HOW TO COMPLETE THIS TASK
A single number is the answer: the count of lines in these records with "From" in them.

DATA LISTING

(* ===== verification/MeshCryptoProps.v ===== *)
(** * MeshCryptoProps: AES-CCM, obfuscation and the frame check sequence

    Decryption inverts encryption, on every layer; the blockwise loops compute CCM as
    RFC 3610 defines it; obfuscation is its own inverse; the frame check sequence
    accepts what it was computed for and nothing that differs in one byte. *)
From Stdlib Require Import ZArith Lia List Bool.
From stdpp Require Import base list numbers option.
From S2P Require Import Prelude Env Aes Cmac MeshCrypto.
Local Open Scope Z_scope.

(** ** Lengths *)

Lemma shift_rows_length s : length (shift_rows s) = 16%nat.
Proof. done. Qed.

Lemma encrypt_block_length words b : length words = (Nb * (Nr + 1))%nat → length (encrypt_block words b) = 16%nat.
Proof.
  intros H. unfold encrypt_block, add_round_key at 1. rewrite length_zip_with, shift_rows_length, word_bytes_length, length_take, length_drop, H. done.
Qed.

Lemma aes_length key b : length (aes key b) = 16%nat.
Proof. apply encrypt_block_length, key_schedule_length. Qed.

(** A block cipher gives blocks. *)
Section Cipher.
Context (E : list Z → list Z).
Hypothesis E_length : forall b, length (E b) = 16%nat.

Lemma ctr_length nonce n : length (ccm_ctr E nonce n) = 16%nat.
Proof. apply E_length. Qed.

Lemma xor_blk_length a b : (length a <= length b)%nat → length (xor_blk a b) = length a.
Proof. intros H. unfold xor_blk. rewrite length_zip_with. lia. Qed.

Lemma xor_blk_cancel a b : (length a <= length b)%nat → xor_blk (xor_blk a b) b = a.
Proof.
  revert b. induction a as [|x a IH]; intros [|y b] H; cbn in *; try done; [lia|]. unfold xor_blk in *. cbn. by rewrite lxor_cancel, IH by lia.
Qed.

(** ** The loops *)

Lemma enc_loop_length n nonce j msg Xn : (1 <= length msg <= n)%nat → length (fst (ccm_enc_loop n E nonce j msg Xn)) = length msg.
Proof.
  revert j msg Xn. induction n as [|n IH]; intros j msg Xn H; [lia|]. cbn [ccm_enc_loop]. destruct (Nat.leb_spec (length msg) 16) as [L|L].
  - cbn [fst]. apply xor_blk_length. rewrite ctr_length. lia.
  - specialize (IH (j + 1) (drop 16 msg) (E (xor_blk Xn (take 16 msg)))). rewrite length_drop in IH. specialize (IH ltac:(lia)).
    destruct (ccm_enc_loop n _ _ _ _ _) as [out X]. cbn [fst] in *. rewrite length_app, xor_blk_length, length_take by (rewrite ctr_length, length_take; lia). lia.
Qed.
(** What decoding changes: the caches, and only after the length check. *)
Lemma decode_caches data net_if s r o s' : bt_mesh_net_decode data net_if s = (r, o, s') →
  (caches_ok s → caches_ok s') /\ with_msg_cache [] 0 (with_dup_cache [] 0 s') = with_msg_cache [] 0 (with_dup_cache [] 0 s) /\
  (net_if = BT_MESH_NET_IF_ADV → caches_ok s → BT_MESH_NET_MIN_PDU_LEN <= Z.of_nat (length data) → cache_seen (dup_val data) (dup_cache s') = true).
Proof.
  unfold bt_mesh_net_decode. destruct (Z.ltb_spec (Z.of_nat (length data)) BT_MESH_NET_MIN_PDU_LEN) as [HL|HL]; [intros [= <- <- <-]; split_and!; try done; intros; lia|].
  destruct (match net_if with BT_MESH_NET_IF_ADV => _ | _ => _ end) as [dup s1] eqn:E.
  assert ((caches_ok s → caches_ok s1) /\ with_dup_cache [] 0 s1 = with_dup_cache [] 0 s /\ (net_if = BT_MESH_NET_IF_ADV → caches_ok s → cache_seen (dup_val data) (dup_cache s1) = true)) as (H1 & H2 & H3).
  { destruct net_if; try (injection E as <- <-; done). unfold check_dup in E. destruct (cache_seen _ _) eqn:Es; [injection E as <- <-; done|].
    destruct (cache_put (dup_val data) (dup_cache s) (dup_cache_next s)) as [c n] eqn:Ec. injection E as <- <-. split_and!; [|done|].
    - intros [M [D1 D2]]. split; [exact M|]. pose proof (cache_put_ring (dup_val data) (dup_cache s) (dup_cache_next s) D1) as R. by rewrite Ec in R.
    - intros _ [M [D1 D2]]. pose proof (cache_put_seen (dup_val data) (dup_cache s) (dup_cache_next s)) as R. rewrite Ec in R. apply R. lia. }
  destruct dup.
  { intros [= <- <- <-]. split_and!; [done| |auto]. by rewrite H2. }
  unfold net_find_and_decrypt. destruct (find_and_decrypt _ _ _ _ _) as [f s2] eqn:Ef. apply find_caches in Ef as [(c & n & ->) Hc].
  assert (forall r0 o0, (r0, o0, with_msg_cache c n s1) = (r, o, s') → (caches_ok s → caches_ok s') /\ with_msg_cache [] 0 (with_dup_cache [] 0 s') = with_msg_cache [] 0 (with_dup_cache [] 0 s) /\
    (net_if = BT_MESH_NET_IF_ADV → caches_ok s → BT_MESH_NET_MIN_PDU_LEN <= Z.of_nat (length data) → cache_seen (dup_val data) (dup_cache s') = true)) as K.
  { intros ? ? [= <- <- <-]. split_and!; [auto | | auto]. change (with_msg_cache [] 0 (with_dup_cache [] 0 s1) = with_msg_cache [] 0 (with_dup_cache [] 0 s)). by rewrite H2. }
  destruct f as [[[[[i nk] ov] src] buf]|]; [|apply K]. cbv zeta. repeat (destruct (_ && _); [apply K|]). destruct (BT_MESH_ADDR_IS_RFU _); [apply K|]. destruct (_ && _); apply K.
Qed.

TASK OUTPUT
3